L’article 1240 du code civil dispose que « tout fait quelconque de l’homme, qui cause à autrui un dommage, oblige celui par la faute duquel il est arrivé à le réparer'.
Il convient de rappeler que l’article 9 du code de procédure civile dispose qu''il incombe à chaque partie de prouver conformément à la loi les faits nécessaires au succès de sa prétention’ et que l’article 954 du même code, dans son alinéa 1er, impose notamment aux parties de formuler expressément ses prétentions et les moyens de fait et de droit sur lesquels chacune des prétentions est fondée 'avec indication pour chaque prétention des pièces invoquées et leur numérotation'.

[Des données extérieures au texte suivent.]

Lemma xor_cases_ok w data tail r cs k :
  0 <= w -> bytes_ok data -> 0 <= tail -> tail + r <= Z.of_nat (length data) ->
  Forall label_ok cs -> in_width w k ->
  exists k', xor_cases w data tail r cs k = Ret k' /\ in_width w k'.
Proof.
  intros Hw Hd Ht Hr Hcs. revert k.
  induction Hcs as [|[[c i] s] cs [Hi Hc] Hcs IH]; intros k Hk; cbn [xor_cases]; [by exists k|].
  simpl in Hi, Hc.
  destruct (case_from_ok (in_width w) r c (xor_tail w data tail i s) k) as (k' & -> & Hk'); [done| |].
  { intros Hcr. unfold xor_tail.
    destruct (byte_at_ok data (tail + i)) as (b & -> & _); [done|lia|]. cbn [obind].
    eexists. split; [done|]. apply lxor_width; [done|]. by apply wrap_width. }
  cbn [obind]. by apply IH.
Qed.

Lemma block_split len m : 0 < m -> 0 <= len ->
  0 <= len / m /\ len / m * m + len mod m = len /\ 0 <= len mod m < m.
Proof.
  intros. pose proof (Z.div_mod len m ltac:(lia)). pose proof (Z.mod_pos_bound len m ltac:(lia)).
  pose proof (Z.div_pos len m ltac:(lia) ltac:(lia)). lia.
Qed.

(** ** The body loops *)

Definition pair_ok (h : Z * Z) : Prop := in_width 64 h.1 /\ in_width 64 h.2.
Definition quad_ok (h : Z * Z * Z * Z) : Prop :=
  in_width 32 h.1.1.1 /\ in_width 32 h.1.1.2 /\ in_width 32 h.1.2 /\ in_width 32 h.2.

Lemma body_x64_ok n i data h : bytes_ok data -> 0 <= i ->
  16 * (i + Z.of_nat n) <= Z.of_nat (length data) -> pair_ok h ->
  exists h', body_x64 n i data h = Ret h' /\ pair_ok h'.
Proof.
  revert i h. induction n as [|n IH]; intros i [h1 h2] Hd Hi Hl Hh; cbn [body_x64]; [by exists (h1, h2)|].
  destruct (load_le_ok 8 data (0 + 8 * (i * 2 + 0))) as (k1 & E1 & _); [done|lia|lia|].
  destruct (load_le_ok 8 data (0 + 8 * (i * 2 + 1))) as (k2 & E2 & _); [done|lia|lia|].
  unfold getblock64. rewrite E1, E2. cbn [obind]. apply IH; [done|lia|lia|].
  split; apply wrap_width; lia.
Qed.

Lemma body_x86_128_ok n data blocks h : bytes_ok data ->
  16 * Z.of_nat n <= blocks -> blocks <= Z.of_nat (length data) -> quad_ok h ->
  exists h', body_x86_128 n data blocks h = Ret h' /\ quad_ok h'.
Proof.
  revert h. induction n as [|n IH]; intros [[[h1 h2] h3] h4] Hd Hn Hb Hh; [by eexists|].
  cbn [body_x86_128]. unfold getblock32.
  set (i := - Z.of_nat (S n)).
  destruct (load_le_ok 4 data (blocks + 4 * (i * 4 + 0))) as (k1 & -> & _); [done|lia|lia|].
  destruct (load_le_ok 4 data (blocks + 4 * (i * 4 + 1))) as (k2 & -> & _); [done|lia|lia|].
  destruct (load_le_ok 4 data (blocks + 4 * (i * 4 + 2))) as (k3 & -> & _); [done|lia|lia|].
  destruct (load_le_ok 4 data (blocks + 4 * (i * 4 + 3))) as (k4 & -> & _); [done|lia|lia|].
  cbn [obind]. apply IH; [done|lia|lia|].
  split_and!; apply wrap_width; lia.
Qed.

Lemma body_x86_32_ok n data blocks h : bytes_ok data ->
  4 * Z.of_nat n <= blocks -> blocks <= Z.of_nat (length data) -> in_width 32 h ->
  exists h', body_x86_32 n data blocks h = Ret h' /\ in_width 32 h'.
Proof.
  revert h. induction n as [|n IH]; intros h Hd Hn Hb Hh; [by eexists|].
  cbn [body_x86_32]. unfold getblock32.
  destruct (load_le_ok 4 data (blocks + 4 * - Z.of_nat (S n))) as (k1 & -> & _); [done|lia|lia|].
  cbn [obind]. apply IH; [done|lia|lia|]. apply wrap_width; lia.
Qed.

Lemma land_low len m : 0 <= len -> 0 <= m -> Z.land len (Z.ones m) = len mod 2 ^ m.
Proof. intros. by apply Z.land_ones. Qed.

Ltac labels := repeat constructor; simpl; lia.

Lemma MurmurHash3_x64_128_ok data len seed : bytes_ok data -> len = Z.of_nat (length data) ->
  in_width 32 seed ->
  exists h, MurmurHash3_x64_128 data len seed = Ret h /\ pair_ok h.
Proof.
  intros Hd -> Hs. set (len := Z.of_nat (length data)).
  destruct (block_split len 16) as (Hq & Hsplit & Hr); [lia|lia|].
  assert (in_width 64 seed) by (apply in_width_mono with 32; (lia || done)).
  unfold MurmurHash3_x64_128.
  destruct (body_x64_ok (Z.to_nat (len / 16)) 0 data (seed, seed)) as ([h1 h2] & -> & [H1 H2]);
    [done|lia|lia|done|]. cbn [obind].
  change 15 with (Z.ones 4). rewrite land_low by lia. change (2 ^ 4) with 16.
  change (Z.ones 4) with 15.
  destruct (xor_cases_ok 64 data (len / 16 * 16) (len mod 16) tail_x64_k2 0) as (k2 & -> & _);
    try done; try lia; [labels|]. cbn [obind].
  destruct (case_from_ok (in_width 64) (len mod 16) 9
    (fun h2 => Ret (mix_x64 c2_x64 33 c1_x64 k2 h2)) h2) as (h2' & -> & _);
    [done|intros; eexists; split; [done|by apply mix_x64_width]|]. cbn [obind].
  destruct (xor_cases_ok 64 data (len / 16 * 16) (len mod 16) tail_x64_k1 0) as (k1 & -> & _);
    try done; try lia; [labels|]. cbn [obind].
  destruct (case_from_ok (in_width 64) (len mod 16) 1
    (fun h1 => Ret (mix_x64 c1_x64 31 c2_x64 k1 h1)) h1) as (h1' & -> & _);
    [done|intros; eexists; split; [done|by apply mix_x64_width]|]. cbn [obind].
  eexists. split; [done|]. split; apply wrap_width; lia.
Qed.

Lemma MurmurHash3_x86_32_ok data len seed : bytes_ok data -> len = Z.of_nat (length data) ->
  in_width 32 seed ->
  exists h, MurmurHash3_x86_32 data len seed = Ret h /\ in_width 32 h.
Proof.
  intros Hd -> Hs. set (len := Z.of_nat (length data)).
  destruct (block_split len 4) as (Hq & Hsplit & Hr); [lia|lia|].
  unfold MurmurHash3_x86_32.
  destruct (body_x86_32_ok (Z.to_nat (len / 4)) data (len / 4 * 4) seed) as (h1 & -> & H1);
    [done|lia|lia|done|]. cbn [obind].
  change (Z.land len 3) with (Z.land len (Z.ones 2)). rewrite land_low by lia. change (2 ^ 2) with 4.
  destruct (xor_cases_ok 32 data (len / 4 * 4) (len mod 4) [(3, 2, 16); (2, 1, 8); (1, 0, 0)] 0)
    as (k1 & -> & _); try done; try lia; [labels|]. cbn [obind].
  destruct (case_from_ok (fun _ => True) (len mod 4) 1 (fun h1 => Ret (mix_x86_32 k1 h1)) h1)
    as (h1' & -> & _); [done|intros; by eexists|]. cbn [obind].
  eexists. split; [done|]. apply fmix32_width.
Qed.

Lemma MurmurHash3_x86_128_ok data len seed : bytes_ok data -> len = Z.of_nat (length data) ->
  in_width 32 seed ->
  exists h, MurmurHash3_x86_128 data len seed = Ret h /\ quad_ok h.
Proof.
  intros Hd -> Hs. set (len := Z.of_nat (length data)).
  destruct (block_split len 16) as (Hq & Hsplit & Hr); [lia|lia|].
  unfold MurmurHash3_x86_128.
  destruct (body_x86_128_ok (Z.to_nat (len / 16)) data (len / 16 * 16) (seed, seed, seed, seed))
    as ([[[h1 h2] h3] h4] & -> & _); [done|lia|lia|done|]. cbn [obind].
  change (Z.land len 15) with (Z.land len (Z.ones 4)). rewrite land_low by lia. change (2 ^ 4) with 16.
  repeat match goal with
  | |- context [xor_cases 32 data ?t ?r ?cs 0] =>
    let k := fresh "k" in
    destruct (xor_cases_ok 32 data t r cs 0) as (k & -> & _); try done; try lia; [labels|]; cbn [obind]
  | |- context [case_from ?r ?c ?f ?h] =>
    let h' := fresh "h" in
    destruct (case_from_ok (fun _ => True) r c f h) as (h' & -> & _);
      [done|intros; by eexists|]; cbn [obind]
  end.
  eexists. split; [done|]. split_and!; apply wrap_width; lia.
Qed.

(** ** The finalizer is a bijection *)

Lemma xorshift_involutive w n x : in_width w x -> 0 <= n -> w <= 2 * n ->
  Z.lxor (Z.lxor x (Z.shiftr x n)) (Z.shiftr (Z.lxor x (Z.shiftr x n)) n) = x.
Proof.
  intros Hx Hn Hw. zbits i.
  rewrite (testbit_above w x (i + n + n)) by (done || lia).
  destruct (Z.testbit x i), (Z.testbit x (i + n)); done.
Qed.

Lemma mul_inverse w c c' x : in_width w x -> wrap w (c * c') = 1 ->
  wrap w (wrap w (x * c) * c') = x.
Proof.
  intros Hx Hc. rewrite wrap_mul_l, <- Z.mul_assoc, <- wrap_mul_r, Hc, Z.mul_1_r.
  by apply wrap_small.
Qed.

(** The inverse of [fmix64], with the modular inverses of its two constants. *)
Definition unfmix64 (k : Z) : Z :=
  let k := Z.lxor k (Z.shiftr k 33) in
  let k := u64 (k * 0x9cb4b2f8129337db) in
  let k := Z.lxor k (Z.shiftr k 33) in
  let k := u64 (k * 0x4f74430c22a54005) in
  Z.lxor k (Z.shiftr k 33).

Lemma unfmix64_fmix64 k : in_width 64 k -> unfmix64 (fmix64 k) = k.
Proof.
  intros Hk. unfold unfmix64, fmix64.
  rewrite (xorshift_involutive 64 33) by (lia || (apply wrap_width; lia)).
  rewrite mul_inverse by (done || (apply xorshift_width; [apply wrap_width; lia|lia])).
  rewrite (xorshift_involutive 64 33) by (lia || (apply wrap_width; lia)).
  rewrite mul_inverse by (done || (apply xorshift_width; [done|lia])).
  by apply (xorshift_involutive 64 33).
Qed.

Lemma murmur_hash3_string_ok value :
  bytes_ok value -> Z.of_nat (length value) < 2 ^ 31 ->
  exists h, murmur_hash3_string value = Ret h /\ Uint128.wf h.
Proof.
  intros Hv Hl. unfold murmur_hash3_string, murmur_hash3.
  assert (i32 (Z.of_nat (length value)) = Z.of_nat (length value)) as ->.
  { unfold swrap. rewrite Z.mod_small; lia. }
  destruct (MurmurHash3_x64_128_ok value (Z.of_nat (length value)) (u32 SEED)) as ([h1 h2] & -> & H);
    [done|done|apply wrap_width; lia|]. cbn [obind].
  eexists. split; [done|]. exact H.
Qed.

(** ** Properties *)

(** Hashing a queue name reads only the bytes of the name and returns a
    well-formed 128-bit key, for every name shorter than 2^31 bytes. *)
Theorem murmur_hash3_total value :
  bytes_ok value -> Z.of_nat (length value) < 2 ^ 31 ->
  exists h, murmur_hash3_string value = Ret h /\ Uint128.wf h.
Proof. apply murmur_hash3_string_ok. Qed.

Lemma murmur_hash3_total_witness :
  exists h, murmur_hash3_string [113; 117; 101; 117; 101] = Ret h /\ Uint128.wf h.
Proof.
  apply (murmur_hash3_total [113; 117; 101; 117; 101]); [|simpl; lia].
  apply (bool_decide_unpack _). by vm_compute.
Defined.

(** The finalizer of the 64-bit hash is injective on 64-bit words: distinct
    mixed states stay distinct. *)
Theorem fmix64_injective k k' :
  in_width 64 k -> in_width 64 k' -> fmix64 k = fmix64 k' -> k = k'.
Proof.
  intros Hk Hk' E. by rewrite <- (unfmix64_fmix64 k Hk), E, unfmix64_fmix64.
Qed.

Lemma fmix64_injective_witness : 12345 = unfmix64 (fmix64 12345).
Proof. apply fmix64_injective; vm_compute; done. Defined.

(** Published test vectors of the three functions. *)
Example x86_32_hello : MurmurHash3_x86_32 [104; 101; 108; 108; 111] 5 0 = Ret 0x248bfa47.
Proof. reflexivity. Qed.

Example x64_128_fox :
  MurmurHash3_x64_128
    [84;104;101;32;113;117;105;99;107;32;98;114;111;119;110;32;102;111;120;32;106;117;109;112;115;
     32;111;118;101;114;32;116;104;101;32;108;97;122;121;32;100;111;103] 43 0
  = Ret (0xe34bbc7bbc071b6c, 0x7a433ca9c49a9347).
Proof. vm_compute. reflexivity. Qed.

End Murmur.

Au cas particulier, les consorts [N] ne fondent ni en droit ni en fait leur prétention, ne visant aucune des 28 pièces communiquées.
La cour relève que, contrairement à ce qu’ils indiquent, la pièce 28 n’est pas un 'extrait du dossier pénal dont la communication a été autorisé par le juge d’Instruction’ mais la copie de l’enquête préliminaire sous la responsabilité du procureur de la République de GRASSE, procédure classée sans suite le 15 juin 2017.
En conséquence, le jugement entrepris doit être confirmé, au visa des motifs sus-indiqués.
Sur les dépens et l’article 700 du code de procédure civile
Le jugement entrepris doit être confirmé en ses dispositions relatives aux dépens et aux frais irrépétibles.
Mme [P] [L] qui succombe doit être condamnée aux dépens d’appel, dès lors il n’y a pas lieu à statuer sur sa demande de recouvrement direct.
Les consorts [N] ont exposé des frais de défense complémentaires en cause d’appel ; il convient de faire application de l’article 700 du code de procédure civile à leur profit à hauteur d’une somme globale de 6 000 euros, soit 3 000 euros chacun.
PAR CES MOTIFS
La Cour,
Statuant publiquement, contradictoirement et en dernier ressort,
Confirme le jugement entrepris,
Y ajoutant,
Déboute Mme [P] [L] de sa demande relative aux attestations produites par les consorts [N],
Déclare irrecevable la demande de Mme [P] [L] relative aux dommages et intérêts,
Condamne Mme [P] [L] aux dépens d’appel,
Dit n’y avoir lieu de statuer sur sa demande de recouvrement direct, l’intimé n’a pas demandé,
Condamne Mme [P] [L] à verser à Mme [S] [N] et M. [M] [N] une indemnité globale de 6 000 euros, soit 3 000 euros chacun, au titre de l’article 700 du code de procédure civile,
Déboute les parties de leurs demandes plus amples ou contraires.
Prononcé par mise à disposition de l’arrêt au greffe de la Cour, les parties en ayant été préalablement avisées dans les conditions prévues au deuxième alinéa de l’article 450 du code de procédure civile,
Signé par Madame Michèle JAILLET, présidente, et par Madame Céline LITTERI, greffière, auquel la minute de la décision a été remise par la magistrate signataire.